Moving beyond simulated challenges
Prior work in this space had focused on how LLMs perform in simplified “capture-the-flag” (CTF) environments—puzzles commonly used in cybersecurity education.
Singer’s research advances this work by evaluating LLMs in realistic enterprise network environments and considering sophisticated, multi-stage attack plans.
Using state-of-the-art, reasoning-capable LLMs equipped with common knowledge of computer security tools failed miserably at the challenges. However, when these same LLMs and smaller LLMs as well were “taught” a mental model and abstraction of security attack orchestration, they showed dramatic improvement.
Rather than requiring the LLM to execute raw shell commands—often a limiting factor in prior studies—this system provides the LLM with higher-level decision-making capabilities while delegating low-level tasks to a combination of LLM and non-LLM agents.
Experimental evaluation: The Equifax case
To rigorously evaluate the system’s capabilities, the team recreated the network environment associated with the 2017 Equifax data breach—a massive security failure that exposed the personal data of nearly 150 million Americans—by incorporating the same vulnerabilities and topology documented in Congressional reports. Within this replicated environment, the LLM autonomously planned and executed the attack sequence, including exploiting vulnerabilities, installing malware, and exfiltrating data.
“The fact that the model was able to successfully replicate the Equifax breach scenario without human intervention in the planning loop was both surprising and instructive,” said Singer. “It demonstrates that, under certain conditions, these models can coordinate complex actions across a system architecture.”
Implications for security testing and autonomous defense
While the findings underscore potential risks associated with LLM misuse, Singer emphasized the constructive applications for organizations seeking to improve security posture.
“Right now, only big companies can afford to run professional tests on their networks via expensive human red teams, and they might only do that once or twice a year,” he explained. “In the future, AI could run those tests constantly, catching problems before real attackers do. That could level the playing field for smaller organizations.”
The research team features Singer, Keane Lucas of Anthropic and a CyLab alumnus, Lakshmi Adiga, an undergraduate ECE student, Meghna Jain, a master’s ECE student, Lujo Bauer of ECE and the CMU Software and Societal Systems Department (S3D), and Vyas Sekar of ECE. Bauer and Sekar are co-directors of the CyLab Future Enterprise Security Initiative, which supported the students involved in this research.
The team is now pursuing follow-up work focused on autonomous defenses, exploring how LLM-based agents might be used to detect, contain, or counteract automated attacks. Early experiments involve simulated AI-versus-AI scenarios designed to study the dynamics between offensive and defensive LLM agents.

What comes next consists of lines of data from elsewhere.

(* ===== verification/AggregationSpec.v ===== *)
(** Aggregation does not depend on the order of its losses, agrees with the binary pass
    rate on boolean boards, and lets no unstarted draw decide a duel. *)

From S2P Require Import Prelude PyFloat PyText PyJson CoreTypes Gate GateSpec Measurement Loss Scoring Aggregation.

(** ** Loops that may raise *)

Lemma result_map_perm {A B} (f : A -> result B) l l' ys :
  l ≡ₚ l' -> result_map f l = Ok ys -> exists ys', result_map f l' = Ok ys' /\ ys ≡ₚ ys'.
Proof.
  intros Hp. revert ys. induction Hp as [|x l l' _ IH|x y l|l1 l2 l3 _ IH1 _ IH2]; intros ys H.
  - by exists ys.
  - cbn in *. apply result_bind_ok in H as (a & Ha & H). apply result_bind_ok in H as (as' & Has & [= <-]).
    destruct (IH _ Has) as (ys' & Hys' & Hperm). rewrite Ha. cbn. rewrite Hys'. exists (a :: ys'). cbn. auto.
  - cbn in *. apply result_bind_ok in H as (b & Hb & H). apply result_bind_ok in H as (bs & Hbs & [= <-]).
    apply result_bind_ok in Hbs as (a & Ha & Hbs). apply result_bind_ok in Hbs as (as' & Has & [= <-]).
    rewrite Ha. cbn. rewrite Hb. cbn. rewrite Has. exists (a :: b :: as'). split; [done|constructor].
  - destruct (IH1 _ H) as (ys1 & H1 & Hp1), (IH2 _ H1) as (ys2 & H2 & Hp2).
    exists ys2. split; [done|by etrans].
Qed.

Lemma result_map_total {A B} (f : A -> result B) l :
  (forall x, x ∈ l -> is_ok (f x) = true) -> exists ys, result_map f l = Ok ys.
Proof.
  intros Hok. induction l as [|x l IH]; cbn; [by exists []|].
  pose proof (Hok x ltac:(by left)) as Hx. destruct (f x) as [y|]; [|done]. cbn.
  destruct IH as [ys ->]; [|by exists (y :: ys)]. intros z Hz. apply Hok. by right.
Qed.

(** ** Dictionaries of terms *)

Definition append_all {A} (d : list (string * list A)) (items : list (string * A)) :=
  foldl (fun d item => append_term d item.1 item.2) d items.

(** The values of one key, in order. *)
Definition values_at {A} (items : list (string * A)) (k : string) : list A :=
  (List.filter (fun item => String.eqb item.1 k) items).*2.

Lemma values_at_cons {A} k' (v : A) items k :
  values_at ((k', v) :: items) k
  = if String.eqb k' k then v :: values_at items k else values_at items k.
Proof. unfold values_at. cbn. by destruct (String.eqb k' k). Qed.

Lemma append_all_get {A} (d : list (string * list A)) items k :
  dict_get (append_all d items) k
  = match values_at items k with
    | [] => dict_get d k
    | vs => Some (dict_get_or d k [] ++ vs)
    end.
Proof.
  revert d. induction items as [|[k' v] items IH]; intros d; [done|].
  change (append_all d ((k', v) :: items)) with (append_all (append_term d k' v) items).
  rewrite IH, values_at_cons. unfold append_term, dict_get_or. rewrite dict_get_set.
  destruct (String.eqb_spec k' k) as [->|Hne].
  - rewrite decide_True by done. destruct (values_at items k) as [|x vs]; [done|]. cbn.
    by rewrite <-app_assoc.
  - by rewrite decide_False by done.
Qed.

The research has attracted interest from both industry and academic audiences. An early version of the work was presented at a security-focused workshop hosted by OpenAI on May 1.

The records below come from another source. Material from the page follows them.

(* ===== verification/Strategy.v ===== *)
(** Selection strategies, [src/zicato/selection/strategy.py].

    The value types every tournament structure exchanges with the driver, the
    state of the abstract base class, and the interface itself: [SelectionStrategy]
    is the abstract class' operations, and [SelectionLaws] what the driver relies
    on.  Each structure's file discharges the laws; the driver's theorems are
    proved against them. *)

From S2P Require Import Prelude PyFloat PyJson PyText CoreTypes Gate Params.

(** ** Value types *)

Inductive Role := role_champion | role_challenger.

Record Contestant := {
  generation_id : string;
  role : Role;
  snapshot_root : option string;
  experiment : option Experiment;
}.

Record Matchup := {
  mu_id : string;
  mu_left : Contestant;
  mu_right : Contestant;
  mu_board_subset : option (list string);
  mu_replicates : Z;
  mu_stage_index : nat;
  mu_bracket_slot : string;
  mu_budget_seconds : option float;
}.

Record MatchupResult := {
  mr_id : string;
  mr_left_id : string;
  mr_right_id : string;
  mr_left_agg : Aggregate;
  mr_right_agg : Aggregate;
  mr_outcome : GateOutcome;
  mr_stage_index : nat;
  mr_bracket_slot : string;
  mr_measurement_draw : option MeasurementDraw;
}.

(** [if self.left_agg.get("incomplete_entries")]: a non-empty list. *)
Definition execution_complete (r : MatchupResult) : bool :=
  match incomplete_entries (mr_left_agg r), incomplete_entries (mr_right_agg r) with
  | [], [] => true
  | _, _ => false
  end.

Definition left_scalar (r : MatchupResult) : float := from_option id f0 (scalar (mr_left_agg r)).
Definition right_scalar (r : MatchupResult) : float := from_option id f0 (scalar (mr_right_agg r)).

Definition lower_scalar_id (r : MatchupResult) : string :=
  if flt (delta_scalar (mr_outcome r)) f0 then mr_right_id r else mr_left_id r.

Inductive StandingStatus := alive | eliminated | crowned.

Record Standing := {
  sg_generation_id : string;
  sg_rank : nat;
  sg_scalar : float;
  sg_wins : Z;
  sg_losses : Z;
  sg_status : StandingStatus;
  sg_role : Role;
}.

Record SelectionDecision := {
  sd_promoted_generation_id : option string;
  sd_decision : TournamentDecision;
  sd_reason : string;
  sd_matchups : list MatchupResult;
  sd_crowning_matchup_id : string;
  sd_standings : list Standing;
}.

(** One lane of a racing rung's live progress. *)
Record LaneProgress := {
  lane_inflight : Z;
  lane_boards_total : option Z;
  lane_projected_scalar : option float;
  lane_projected : option bool;
}.

(** [winner] and [decision] are [""] until the match settles. *)
Record MatchRecord := {
  mc_match_id : string;
  mc_competitors : list string;
  mc_winner : string;
  mc_decision : string;
  mc_delta_scalar : option float;
  mc_bracket_slot : string;
  mc_bye : bool;
  mc_survivors : list string;
  mc_cut : list string;
  mc_board_fraction : option float;
  mc_pending : bool;
  mc_live_progress : list (string * LaneProgress);
}.

Record RoundRecord := {
  rr_stage_index : nat;
  rr_label : string;
  rr_matches : list MatchRecord;
}.

Definition pending_match_record (match_id : string) (competitors : list string)
    (bracket_slot : string) (board_fraction : option float)
    (live_progress : option (list (string * LaneProgress))) : MatchRecord := {|
  mc_match_id := match_id; mc_competitors := competitors; mc_winner := ""; mc_decision := "";
  mc_delta_scalar := None; mc_bracket_slot := bracket_slot; mc_bye := false; mc_survivors := [];
  mc_cut := []; mc_board_fraction := board_fraction; mc_pending := true;
  mc_live_progress := from_option id [] live_progress |}.

(** The [MatchRecord(...)] of a bye and of a decided duel. *)
Definition bye_record (match_id gid bracket_slot : string) : MatchRecord := {|
  mc_match_id := match_id; mc_competitors := [gid]; mc_winner := gid; mc_decision := "";
  mc_delta_scalar := None; mc_bracket_slot := bracket_slot; mc_bye := true; mc_survivors := [];
  mc_cut := []; mc_board_fraction := None; mc_pending := false; mc_live_progress := [] |}.

Definition settled_record (match_id : string) (competitors : list string) (winner : string)
    (outcome : GateOutcome) (bracket_slot : string) (board_fraction : option float)
    : MatchRecord := {|
  mc_match_id := match_id; mc_competitors := competitors; mc_winner := winner;
  mc_decision := decision_token (decision outcome);
  mc_delta_scalar := Some (delta_scalar outcome); mc_bracket_slot := bracket_slot;
  mc_bye := false; mc_survivors := []; mc_cut := []; mc_board_fraction := board_fraction;
  mc_pending := false; mc_live_progress := [] |}.

(** ** The base class' constructor *)

Definition base_parameter_names : list string := TOURNAMENT_PARAM_CONSTRAINTS.*1.

(** [SelectionStrategy.__init__]: the parameters and the replicate count. *)
Definition strategy_init `{PyFormat} `{PyRepr} (structure : string)
    (parameter_names : list string) (_default_replicates : Z) (params : option Params)
    : result (Params * Z) :=
  let params := from_option id [] params in
  let unknown := List.filter (fun k => bool_decide (k ∉ parameter_names)) (dict_keys params) in
  match unknown with
  | _ :: _ =>
      Raise (ValueError (structure +:+ " has unsupported tournament parameters: "
                         +:+ py_join ", " (sorted_strings unknown) +:+ "; accepted: "
                         +:+ py_join ", " (sorted_strings parameter_names)))
  | [] =>
      try _replicates <- _param_int params "replicates" _default_replicates;
      try _ <- read_promote_confidence_threshold params;
      try _ <- read_replicate_budget params;
      Ok (params, _replicates)
  end.

(** ** Rung labels *)

Definition rung_for_match_id (match_id : option string) : option string :=
  match match_id with
  | None => None
  | Some match_id =>
      if String.eqb match_id "" then None
      else
        let mid := str_strip match_id in
        if String.eqb mid "" then None
        else
          let lo := str_lower mid in
          if String.eqb lo "final" || str_endswith "-final" lo then Some "final"
          else
            match str_after_prefix "rung" lo with
            | Some rest =>
                match str_span is_digit rest with
                | ("", _) => Some mid
                | (digits, _) =>
                    Some ("rung " +:+ pretty (from_option id 0%N (int_digits false 0 digits)))
                end
            | None => Some mid
            end
  end.

(** ** The interface *)

(** The operations of the abstract class, on the state of one structure. *)
Class SelectionStrategy (S : Type) := {
  field_size : S -> Z;
  replicates : S -> Z;
  seed : Contestant -> list Contestant -> S -> result S;
  next_matchups : S -> result (list Matchup * S);
  record_result : MatchupResult -> S -> result S;
  resolved : S -> bool;
  champion : S -> SelectionDecision;
  rounds : S -> list RoundRecord;
  _pending_round : S -> result (option RoundRecord);
  _live_standings : S -> list Standing;
}.

(** [SelectionStrategy.live_rounds] and [live_standings]. *)
Definition live_rounds {S} `{SelectionStrategy S} (s : S) : result (list RoundRecord) :=
  try pending <- _pending_round s;
  Ok (match pending with None => rounds s | Some p => rounds s ++ [p] end).

Definition live_standings {S} `{SelectionStrategy S} (s : S) : list Standing := _live_standings s.

(** [for result in results: strategy.record_result(result)] *)
Fixpoint record_results {S} `{SelectionStrategy S} (rs : list MatchupResult) (s : S) : result S :=
  match rs with
  | [] => Ok s
  | r :: rs => try s <- record_result r s; record_results rs s
  end.

(** A result is the matchup's own: it carries its id and its two sides. *)
Definition answers (m : Matchup) (r : MatchupResult) : Prop :=
  mr_id r = mu_id m /\ mr_left_id r = generation_id (mu_left m)
  /\ mr_right_id r = generation_id (mu_right m).

(** The crown is the gate's: whoever is promoted is a challenger, and the duel
    that crowned it was the champion against it and said [PROMOTED]. *)
Definition crowned_by_gate (champ : Contestant) (challengers : list Contestant)
    (d : SelectionDecision) : Prop :=
  forall gid, sd_promoted_generation_id d = Some gid ->
    sd_decision d = PROMOTED
    /\ (exists c, c ∈ challengers /\ generation_id c = gid)
    /\ exists r, r ∈ sd_matchups d /\ mr_id r = sd_crowning_matchup_id d
         /\ mr_left_id r = generation_id champ /\ mr_right_id r = gid
         /\ decision (mr_outcome r) = PROMOTED.

(** What the driver relies on.  [fresh] are the states the constructor builds,
    [fields] the fields the structure accepts, [inv] the states between batches
    and [fuel] bounds the batches left. *)
Class SelectionLaws (S : Type) `{SelectionStrategy S} := {
  fresh : S -> Prop;
  fields : list Contestant -> Prop;
  inv : Contestant -> list Contestant -> S -> Prop;
  fuel : S -> nat;
  seed_law : forall champ chs s, fresh s -> fields chs ->
    exists s', seed champ chs s = Ok s' /\ inv champ chs s';
  schedule_law : forall champ chs s, inv champ chs s -> resolved s = false ->
    exists ms s', next_matchups s = Ok (ms, s') /\ (ms = [] -> inv champ chs s');
  batch_law : forall champ chs s ms s' rs, inv champ chs s -> resolved s = false ->
    next_matchups s = Ok (ms, s') -> ms <> [] -> Forall2 answers ms rs ->
    exists s'', record_results rs s' = Ok s'' /\ inv champ chs s'' /\ fuel s'' < fuel s;
  crown_law : forall champ chs s, inv champ chs s ->
    crowned_by_gate champ chs (champion s);
}.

The project was conducted in collaboration with Anthropic, which provided model use credits and consultation but did not directly fund the study. The resulting paper has been cited in several industry security reports and is already being used in model system cards by frontier model vendors.

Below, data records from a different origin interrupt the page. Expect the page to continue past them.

Lemma lock_edge_ok ids reach trace a b x :
  NoDup ids -> a ∈ ids -> b ∈ ids -> a <> b -> reach_ok ids reach trace ->
  exists reach' s, lock_edge ids (reach, trace) (a, b, x) = Ok (reach', trace ++ [s])
    /\ (ls_winner s, ls_loser s, ls_margin s) = (a, b, x)
    /\ reach_ok ids reach' (trace ++ [s])
    /\ (ls_locked s = false -> tc (locked trace) b a).
Proof.
  intros Hnd Ha Hb Hab Hok. unfold lock_edge.
  destruct (reach_dom _ _ _ Hok b Hb) as [rb Hrb]. rewrite Hrb.
  rewrite (bool_decide_eq_false_2 (b = a)) by congruence. rewrite orb_false_r.
  case_bool_decide as Harb.
  { pose proof (proj1 (reach_tc _ _ _ Hok b rb Hrb a) Harb) as Hba.
    eexists _, _. split; [reflexivity|]. split_and!; [done| |done]. by apply reach_ok_skip. }
  set (newly := {[b]} ∪ rb). destruct (reach_dom _ _ _ Hok a Ha) as [ra Hra].
  pose proof (fun g => extend_reach_lookup a newly ids reach g Hnd) as Hlk.
  set (reach1 := foldl (extend_reach a newly) reach ids) in *.
  assert (Hra1 : reach1 !! a = Some (ra ∪ newly)).
  { rewrite Hlk, Hra. cbn.
    by rewrite (bool_decide_eq_true_2 (a ∈ ids)), (bool_decide_eq_true_2 (a = a)). }
  rewrite Hra1. eexists _, _. split; [reflexivity|]. split_and!; [done| |done].
  eapply reach_ok_lock; try done.
  - intros g Hg. destruct (decide (g = a)) as [->|Hga]; [by rewrite lookup_insert, decide_True|].
    rewrite lookup_insert_ne, Hlk by done. destruct (reach_dom _ _ _ Hok g Hg) as [t ->]. by eexists.
  - intros g t. destruct (decide (g = a)) as [->|Hga].
    + rewrite lookup_insert, decide_True by done. intros [= <-]. exists ra. split; [done|].
      unfold newly. set_solver.
    + rewrite lookup_insert_ne, Hlk by done. destruct (reach !! g) as [t0|] eqn:Hg; [|done].
      cbn. intros [= <-]. exists t0. split; [done|]. intros y.
      rewrite (bool_decide_eq_false_2 (g = a)) by done. cbn [orb].
      destruct (decide (a ∈ t0)) as [Et|Et].
      * pose proof (reach_only_ids _ _ _ _ _ _ Hok Hg Et).
        rewrite !bool_decide_eq_true_2 by done. cbn. unfold newly. set_solver.
      * rewrite (bool_decide_eq_false_2 (a ∈ t0)), andb_false_r by done. set_solver.
Qed.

A research prototype—not a general threat
Singer cautioned that the system is still a research prototype and not yet ready for widespread deployment in uncontrolled environments.
“It only works under specific conditions, and we do not have something that could just autonomously attack the internet,” he said. “But it’s a critical first step.”
As LLM capabilities continue to evolve, the team’s work underscores the importance of rigorous, proactive research into how these systems behave in complex, real-world scenarios—and how that knowledge can inform both policy and practice in cybersecurity.